▸ What is being asked
Each record needs to be echoed exactly; can you do that?

[Data items]
(** C1, as the code has it. Every run of [initCache()] sends the four
    requests. When all four are served (success status, no error body) it
    succeeds and publishes the four tables built from the answers. When any of
    them fails, by a rejected request or by an answer with an error body, it
    fails as a whole with the error of one of the failed requests and leaves
    the module variable as it was: a cache that was uninitialized remains so,
    no partial cache is published, and every resolution call that consults the
    cache then throws "Cache not initialized": [categoryName] on an
    identifier, [tagNames], [accountName]. Only [categoryName(null)] still
    answers, with "Uncategorized". *)
Theorem initCache_all_or_nothing (api : Api) (order : list ResourceType.t)
    (w : World) :
  let a1 := categories_endpoint api (requests w) in
  let a2 := tags_endpoint api (requests w ++ [GET_categories]) in
  let a3 := manual_accounts_endpoint api
              (requests w ++ [GET_categories; GET_tags]) in
  let a4 := plaid_accounts_endpoint api
              (requests w ++ [GET_categories; GET_tags; GET_manual_accounts]) in
  let done := initCache api order w in
  requests done.2
  = (requests w ++ [GET_categories; GET_tags; GET_manual_accounts;
                    GET_plaid_accounts])%list
  /\ (forall cs ts ms ps,
        served a1 cs -> served a2 ts -> served a3 ms -> served a4 ps ->
        done.1 = Ok tt
        /\ cache done.2
           = Some (mkCache (table_of Category.id cs) (table_of Tag.id ts)
                           (table_of ManualAccount.id ms)
                           (table_of PlaidAccount.id ps)))
  /\ (forall failed,
        Some failed ∈ init_errors api (requests w) ->
        (exists e,
           done.1 = Throw e /\ Some e ∈ init_errors api (requests w))
        /\ cache done.2 = cache w
        /\ (cache w = None ->
            cache done.2 = None
            /\ (forall id,
                  categoryName (cache done.2) (Some id)
                  = Throw not_initialized)
            /\ (forall ids,
                  tagNames (cache done.2) ids = Throw not_initialized)
            /\ (forall manualId plaidId,
                  accountName (cache done.2) manualId plaidId
                  = Throw not_initialized)
            /\ categoryName (cache done.2) None = Ok "Uncategorized")).
Proof.
  pose proof (initCache_run api order w) as Hrun.
  cbv zeta in *. unfold init_errors.
  set (a1 := categories_endpoint api (requests w)) in *.
  set (a2 := tags_endpoint api (requests w ++ [GET_categories])) in *.
  set (a3 := manual_accounts_endpoint api
               (requests w ++ [GET_categories; GET_tags])) in *.
  set (a4 := plaid_accounts_endpoint api
               (requests w
                ++ [GET_categories; GET_tags; GET_manual_accounts])) in *.
  set (done := initCache api order w) in *.
  destruct Hrun as [Hrequests Hcases].
  split; [exact Hrequests |]. split.
  - intros cs ts ms ps (d1 & s1 & E1 & _ & <-) (d2 & s2 & E2 & _ & <-)
           (d3 & s3 & E3 & _ & <-) (d4 & s4 & E4 & _ & <-).
    rewrite E1, E2, E3, E4 in Hcases. exact Hcases.
  - intros failed Hfailed.
    rewrite <- (table_of_response_rejection Category.id a1),
      <- (table_of_response_rejection Tag.id a2),
      <- (table_of_response_rejection ManualAccount.id a3),
      <- (table_of_response_rejection PlaidAccount.id a4) in *.
    assert (Hfails : (exists e,
                        done.1 = Throw e
                        /\ Some e ∈ [rejection (table_of_response Category.id a1);
                                     rejection (table_of_response Tag.id a2);
                                     rejection
                                       (table_of_response ManualAccount.id a3);
                                     rejection
                                       (table_of_response PlaidAccount.id a4)])
                     /\ cache done.2 = cache w).
    { destruct (table_of_response Category.id a1) as [cs | e1];
        destruct (table_of_response Tag.id a2) as [ts | e2];
        destruct (table_of_response ManualAccount.id a3) as [ms | e3];
        destruct (table_of_response PlaidAccount.id a4) as [ps | e4];
        try exact Hcases.
      exfalso. simpl in Hfailed.
      repeat (apply elem_of_cons in Hfailed as [Hfailed | Hfailed];
              [discriminate |]).
      by apply elem_of_nil in Hfailed. }
    destruct Hfails as [Herror Hcache].
    split; [exact Herror |]. split; [exact Hcache |].
    intros Hnone. rewrite Hcache, Hnone. repeat split.
Qed.

Lemma initCache_all_or_nothing_witness :
  ((initCache api_up [] initial_world).1 = Ok tt
   /\ cache (initCache api_up [] initial_world).2
      = Some (mkCache (table_of Category.id [food; rent])
                      (table_of Tag.id [work])
                      (table_of ManualAccount.id [checking_main])
                      (table_of PlaidAccount.id [savings])))
  /\ (exists e,
        (initCache api_tags_unreachable [] initial_world).1 = Throw e
        /\ Some e ∈ init_errors api_tags_unreachable (requests initial_world))
  /\ cache (initCache api_tags_unreachable [] initial_world).2 = None
  /\ tagNames (cache (initCache api_tags_unreachable [] initial_world).2) [10]
     = Throw not_initialized.
Proof.
  destruct (initCache_all_or_nothing api_up [] initial_world)
    as (_ & Hserved & _).
  destruct (initCache_all_or_nothing api_tags_unreachable [] initial_world)
    as (_ & _ & Hfailed).
  destruct (Hfailed (TransportError "fetch failed")) as (Herror & _ & Hnone).
  { apply list_elem_of_further, list_elem_of_here. }
  destruct (Hnone eq_refl) as (Hcache & _ & Htags & _).
  split.
  - apply (Hserved [food; rent] [work] [checking_main] [savings]);
      eexists (Some (Some _)), 200;
      (split; [reflexivity | split; [lia | reflexivity]]).
  - split; [exact Herror |]. split; [exact Hcache |]. apply Htags.
Defined.

(** C1, as stated, fails: after an initialization in which the tags fetch
    failed, the cache is uninitialized and [categoryName(null)] still returns
    "Uncategorized", so not every later resolution call fails. *)
Lemma initCache_failed_null_category_answers :
  failed_start.1 = Throw (ApiError 500 "Lunch Money API error. Try again later.")
  /\ cache failed_start.2 = None
  /\ categoryName (cache failed_start.2) None = Ok "Uncategorized"
  /\ ~ (forall id, exists e, categoryName (cache failed_start.2) id = Throw e).
Proof.
  repeat split. intros Hfail. destruct (Hfail None) as [e He]. discriminate.
Qed.

(** ** Hydration *)

Lemma string_app_assoc (a b c : string) : (a +:+ b) +:+ c = a +:+ b +:+ c.
Proof.
  induction a as [| ch a IH]; [reflexivity |].
  change (String ch ((a +:+ b) +:+ c) = String ch (a +:+ b +:+ c)).
  by rewrite IH.
Qed.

▸ Answer section
(** C1, as the code has it. Every run of [initCache()] sends the four
    requests. When all four are served (success status, no error body) it
    succeeds and publishes the four tables built from the answers. When any of
    them fails, by a rejected request or by an answer with an error body, it
    fails as a whole with the error of one of the failed requests and leaves
    the module variable as it was: a cache that was uninitialized remains so,
    no partial cache is published, and every resolution call that consults the
    cache then throws "Cache not initialized": [categoryName] on an
    identifier, [tagNames], [accountName]. Only [categoryName(null)] still
    answers, with "Uncategorized". *)
Theorem initCache_all_or_nothing (api : Api) (order : list ResourceType.t)
    (w : World) :
  let a1 := categories_endpoint api (requests w) in
  let a2 := tags_endpoint api (requests w ++ [GET_categories]) in
  let a3 := manual_accounts_endpoint api
              (requests w ++ [GET_categories; GET_tags]) in
  let a4 := plaid_accounts_endpoint api
              (requests w ++ [GET_categories; GET_tags; GET_manual_accounts]) in
  let done := initCache api order w in
  requests done.2
  = (requests w ++ [GET_categories; GET_tags; GET_manual_accounts;
                    GET_plaid_accounts])%list
  /\ (forall cs ts ms ps,
        served a1 cs -> served a2 ts -> served a3 ms -> served a4 ps ->
        done.1 = Ok tt
        /\ cache done.2
           = Some (mkCache (table_of Category.id cs) (table_of Tag.id ts)
                           (table_of ManualAccount.id ms)
                           (table_of PlaidAccount.id ps)))
  /\ (forall failed,
        Some failed ∈ init_errors api (requests w) ->
        (exists e,
           done.1 = Throw e /\ Some e ∈ init_errors api (requests w))
        /\ cache done.2 = cache w
        /\ (cache w = None ->
            cache done.2 = None
            /\ (forall id,
                  categoryName (cache done.2) (Some id)
                  = Throw not_initialized)
            /\ (forall ids,
                  tagNames (cache done.2) ids = Throw not_initialized)
            /\ (forall manualId plaidId,
                  accountName (cache done.2) manualId plaidId
                  = Throw not_initialized)
            /\ categoryName (cache done.2) None = Ok "Uncategorized")).
Proof.
  pose proof (initCache_run api order w) as Hrun.
  cbv zeta in *. unfold init_errors.
  set (a1 := categories_endpoint api (requests w)) in *.
  set (a2 := tags_endpoint api (requests w ++ [GET_categories])) in *.
  set (a3 := manual_accounts_endpoint api
               (requests w ++ [GET_categories; GET_tags])) in *.
  set (a4 := plaid_accounts_endpoint api
               (requests w
                ++ [GET_categories; GET_tags; GET_manual_accounts])) in *.
  set (done := initCache api order w) in *.
  destruct Hrun as [Hrequests Hcases].
  split; [exact Hrequests |]. split.
  - intros cs ts ms ps (d1 & s1 & E1 & _ & <-) (d2 & s2 & E2 & _ & <-)
           (d3 & s3 & E3 & _ & <-) (d4 & s4 & E4 & _ & <-).
    rewrite E1, E2, E3, E4 in Hcases. exact Hcases.
  - intros failed Hfailed.
    rewrite <- (table_of_response_rejection Category.id a1),
      <- (table_of_response_rejection Tag.id a2),
      <- (table_of_response_rejection ManualAccount.id a3),
      <- (table_of_response_rejection PlaidAccount.id a4) in *.
    assert (Hfails : (exists e,
                        done.1 = Throw e
                        /\ Some e ∈ [rejection (table_of_response Category.id a1);
                                     rejection (table_of_response Tag.id a2);
                                     rejection
                                       (table_of_response ManualAccount.id a3);
                                     rejection
                                       (table_of_response PlaidAccount.id a4)])
                     /\ cache done.2 = cache w).
    { destruct (table_of_response Category.id a1) as [cs | e1];
        destruct (table_of_response Tag.id a2) as [ts | e2];
        destruct (table_of_response ManualAccount.id a3) as [ms | e3];
        destruct (table_of_response PlaidAccount.id a4) as [ps | e4];
        try exact Hcases.
      exfalso. simpl in Hfailed.
      repeat (apply elem_of_cons in Hfailed as [Hfailed | Hfailed];
              [discriminate |]).
      by apply elem_of_nil in Hfailed. }
    destruct Hfails as [Herror Hcache].
    split; [exact Herror |]. split; [exact Hcache |].
    intros Hnone. rewrite Hcache, Hnone. repeat split.
Qed.

Lemma initCache_all_or_nothing_witness :
  ((initCache api_up [] initial_world).1 = Ok tt
   /\ cache (initCache api_up [] initial_world).2
      = Some (mkCache (table_of Category.id [food; rent])
                      (table_of Tag.id [work])
                      (table_of ManualAccount.id [checking_main])
                      (table_of PlaidAccount.id [savings])))
  /\ (exists e,
        (initCache api_tags_unreachable [] initial_world).1 = Throw e
        /\ Some e ∈ init_errors api_tags_unreachable (requests initial_world))
  /\ cache (initCache api_tags_unreachable [] initial_world).2 = None
  /\ tagNames (cache (initCache api_tags_unreachable [] initial_world).2) [10]
     = Throw not_initialized.
Proof.
  destruct (initCache_all_or_nothing api_up [] initial_world)
    as (_ & Hserved & _).
  destruct (initCache_all_or_nothing api_tags_unreachable [] initial_world)
    as (_ & _ & Hfailed).
  destruct (Hfailed (TransportError "fetch failed")) as (Herror & _ & Hnone).
  { apply list_elem_of_further, list_elem_of_here. }
  destruct (Hnone eq_refl) as (Hcache & _ & Htags & _).
  split.
  - apply (Hserved [food; rent] [work] [checking_main] [savings]);
      eexists (Some (Some _)), 200;
      (split; [reflexivity | split; [lia | reflexivity]]).
  - split; [exact Herror |]. split; [exact Hcache |]. apply Htags.
Defined.

(** C1, as stated, fails: after an initialization in which the tags fetch
    failed, the cache is uninitialized and [categoryName(null)] still returns
    "Uncategorized", so not every later resolution call fails. *)
Lemma initCache_failed_null_category_answers :
  failed_start.1 = Throw (ApiError 500 "Lunch Money API error. Try again later.")
  /\ cache failed_start.2 = None
  /\ categoryName (cache failed_start.2) None = Ok "Uncategorized"
  /\ ~ (forall id, exists e, categoryName (cache failed_start.2) id = Throw e).
Proof.
  repeat split. intros Hfail. destruct (Hfail None) as [e He]. discriminate.
Qed.

(** ** Hydration *)

Lemma string_app_assoc (a b c : string) : (a +:+ b) +:+ c = a +:+ b +:+ c.
Proof.
  induction a as [| ch a IH]; [reflexivity |].
  change (String ch ((a +:+ b) +:+ c) = String ch (a +:+ b +:+ c)).
  by rewrite IH.
Qed.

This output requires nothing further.